## AIM OF THE TASK:
For every line of the material below, check for the string "pose" and return the line if it is there.

## MATERIAL TO PROCESS:
(* ===== verification/Sqn.v ===== *)
(** Authentication sequence numbers: [internal/context/uecontext/sqn.go]. *)
From S2P Require Import Prelude GoNum.

Definition SQN_MAX : Z := 0xffffffffffff.
Definition SQN_IND : Z := 32.

(** [Sqn], the value of its only field, a [uint64]. *)
Record Sqn := { value : Z }.

(** [copy(dst, src)] into a slice of length [n] that holds zeros. *)
Definition copy_into (n : nat) (src : list Z) : list Z :=
  take n src ++ replicate (n - length src) 0.

Definition Sqn_Bytes (n : Sqn) : list Z := drop 2 (be_encode 8 (value n)).
Definition Sqn_Inc (n : Sqn) : Sqn :=
  let v := u64 (value n + 1) in {| value := if SQN_MAX <? v then 0 else v |}.
Definition Sqn_Set (sqn : list Z) : Sqn :=
  {| value := be_decode ([0; 0] ++ copy_into 6 sqn) |}.
Definition GetVal (n : Sqn) : Z := value n.
Definition Sqn_reset (sqn : list Z) : Sqn :=
  let n := Sqn_Set sqn in Sqn_Inc {| value := u64 (value n + (SQN_IND - 1)) |}.

(** Sequence numbers are 48-bit; every operation that builds one keeps that. *)
Definition sqn_ok (n : Sqn) : Prop := 0 ≤ value n ≤ SQN_MAX.

(** ** Lemmas *)
Lemma copy_into_full n src : length src = n → copy_into n src = src.
Proof. intros <-. unfold copy_into. by rewrite Nat.sub_diag, app_nil_r, firstn_all. Qed.

Lemma copy_into_length n src : length (copy_into n src) = n.
Proof. unfold copy_into. rewrite length_app, length_take, length_replicate. lia. Qed.

Lemma copy_into_ok n src : bytes_ok src → bytes_ok (copy_into n src).
Proof.
  intros H. apply Forall_app. split; [by apply Forall_take|]. apply Forall_replicate. lia.
Qed.

Lemma Sqn_Set_value sqn : value (Sqn_Set sqn) = be_decode (copy_into 6 sqn).
Proof. unfold Sqn_Set. cbn [value]. by rewrite be_decode_app. Qed.

Lemma Sqn_Set_ok sqn : bytes_ok sqn → sqn_ok (Sqn_Set sqn).
Proof.
  intros H. unfold sqn_ok. rewrite Sqn_Set_value.
  pose proof (be_decode_bound _ (copy_into_ok 6 sqn H)) as Hb. unfold zlen in Hb.
  rewrite copy_into_length in Hb. unfold SQN_MAX. lia.
Qed.

Lemma Sqn_Bytes_length n : length (Sqn_Bytes n) = 6%nat.
Proof. unfold Sqn_Bytes. by rewrite length_drop, be_encode_length. Qed.

Lemma Sqn_Bytes_ok n : bytes_ok (Sqn_Bytes n).
Proof. apply Forall_drop, be_encode_ok. Qed.

Lemma Sqn_Bytes_six n : sqn_ok n → Sqn_Bytes n = be_encode 6 (value n).
Proof.
  intros [H1 H2]. unfold Sqn_Bytes, SQN_MAX in *. change 8%nat with (2 + 6)%nat.
  rewrite be_encode_app, drop_app_length'; [done|by rewrite be_encode_length].
Qed.

Lemma Sqn_Set_Bytes n : sqn_ok n → Sqn_Set (Sqn_Bytes n) = n.
Proof.
  intros H. destruct n as [v] eqn:E. rewrite <- E in *. rewrite Sqn_Bytes_six by done.
  destruct (Sqn_Set (be_encode 6 (value n))) as [w] eqn:Ew. subst n. f_equal.
  change w with (value {| value := w |}). rewrite <- Ew, Sqn_Set_value.
  rewrite copy_into_full by apply be_encode_length. rewrite be_decode_encode.
  destruct H. unfold SQN_MAX in *. cbn in *. rewrite Z.mod_small; [done|]. lia.
Qed.

Lemma Sqn_Bytes_Set bs : bytes_ok bs → length bs = 6%nat → Sqn_Bytes (Sqn_Set bs) = bs.
Proof.
  intros Hb Hl. rewrite Sqn_Bytes_six by by apply Sqn_Set_ok.
  rewrite Sqn_Set_value, copy_into_full, <- Hl by done. by apply be_encode_decode.
Qed.

Lemma Sqn_Inc_mod n : sqn_ok n → value (Sqn_Inc n) = (value n + 1) mod 2 ^ 48.
Proof.
  intros [H1 H2]. unfold Sqn_Inc, SQN_MAX in *. cbn [value]. rewrite u64_small by lia.
  destruct (Z.ltb_spec 0xffffffffffff (value n + 1)).
  - by replace (value n + 1) with (2 ^ 48) by lia.
  - rewrite Z.mod_small; lia.
Qed.

(** A sequence number survives its six-byte encoding, and six bytes survive being
    read as a sequence number. *)
Theorem Sqn_roundtrip n bs :
  sqn_ok n → bytes_ok bs → length bs = 6%nat →
  Sqn_Set (Sqn_Bytes n) = n ∧ Sqn_Bytes (Sqn_Set bs) = bs ∧ length (Sqn_Bytes n) = 6%nat.
Proof.
  intros. split; [by apply Sqn_Set_Bytes|]. split; [by apply Sqn_Bytes_Set|]. apply Sqn_Bytes_length.
Qed.

Lemma Sqn_roundtrip_witness :
  Sqn_Set (Sqn_Bytes {| value := 0xff9bb4d0b607 |}) = {| value := 0xff9bb4d0b607 |}.
Proof.
  destruct (Sqn_roundtrip {| value := 0xff9bb4d0b607 |} [0; 0; 0; 0; 0; 1]) as (H & _ & _).
  - unfold sqn_ok, SQN_MAX. cbn. lia.
  - forall_lia.
  - reflexivity.
  - exact H.
Defined.

(** C36: [Inc] counts modulo 2^48 and never leaves the 48-bit range.  [reset] advances
    the number it is given by 32 when that fits; within 32 of the maximum it starts again
    at 0 instead of wrapping by 32. *)
Theorem Sqn_Inc_reset n bs :
  sqn_ok n → bytes_ok bs →
  sqn_ok (Sqn_Inc n) ∧ value (Sqn_Inc n) = (value n + 1) mod 2 ^ 48 ∧
  sqn_ok (Sqn_reset bs) ∧
  value (Sqn_reset bs) =
    (let v := value (Sqn_Set bs) in if v + SQN_IND <=? SQN_MAX then v + SQN_IND else 0).
Proof.
  intros Hn Hb. pose proof (Sqn_Inc_mod n Hn) as Hi.
  destruct (Sqn_Set_ok bs Hb) as [H1 H2].
  assert (value (Sqn_reset bs) =
    (if value (Sqn_Set bs) + SQN_IND <=? SQN_MAX then value (Sqn_Set bs) + SQN_IND else 0)) as Hr.
  { unfold Sqn_reset, Sqn_Inc, SQN_IND, SQN_MAX in *. cbn [value].
    rewrite (u64_small (value _ + _)) by lia. rewrite u64_small by lia.
    destruct (Z.ltb_spec 0xffffffffffff (value (Sqn_Set bs) + (32 - 1) + 1)),
      (Z.leb_spec (value (Sqn_Set bs) + 32) 0xffffffffffff); lia. }
  split; [|split; [done|split; [|done]]].
  - unfold sqn_ok. rewrite Hi. unfold SQN_MAX. pose proof (Z.mod_pos_bound (value n + 1) (2 ^ 48)). lia.
  - unfold sqn_ok. rewrite Hr. unfold SQN_IND, SQN_MAX in *.
    destruct (Z.leb_spec (value (Sqn_Set bs) + 32) 0xffffffffffff); lia.
Qed.

Lemma Sqn_Inc_reset_witness :
  value (Sqn_Inc {| value := SQN_MAX |}) = 0 ∧
  value (Sqn_reset [0xff; 0xff; 0xff; 0xff; 0xff; 0xf0]) = 0.
Proof.
  destruct (Sqn_Inc_reset {| value := SQN_MAX |} [0xff; 0xff; 0xff; 0xff; 0xff; 0xf0])
    as (_ & H1 & _ & H2).
  - unfold sqn_ok, SQN_MAX. cbn. lia.
  - forall_lia.
  - exact (conj H1 H2).
Defined.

## YOUR SOLUTION:
  pose proof (be_decode_bound _ (copy_into_ok 6 sqn H)) as Hb. unfold zlen in Hb.
  intros Hn Hb. pose proof (Sqn_Inc_mod n Hn) as Hi.
  - unfold sqn_ok. rewrite Hi. unfold SQN_MAX. pose proof (Z.mod_pos_bound (value n + 1) (2 ^ 48)). lia.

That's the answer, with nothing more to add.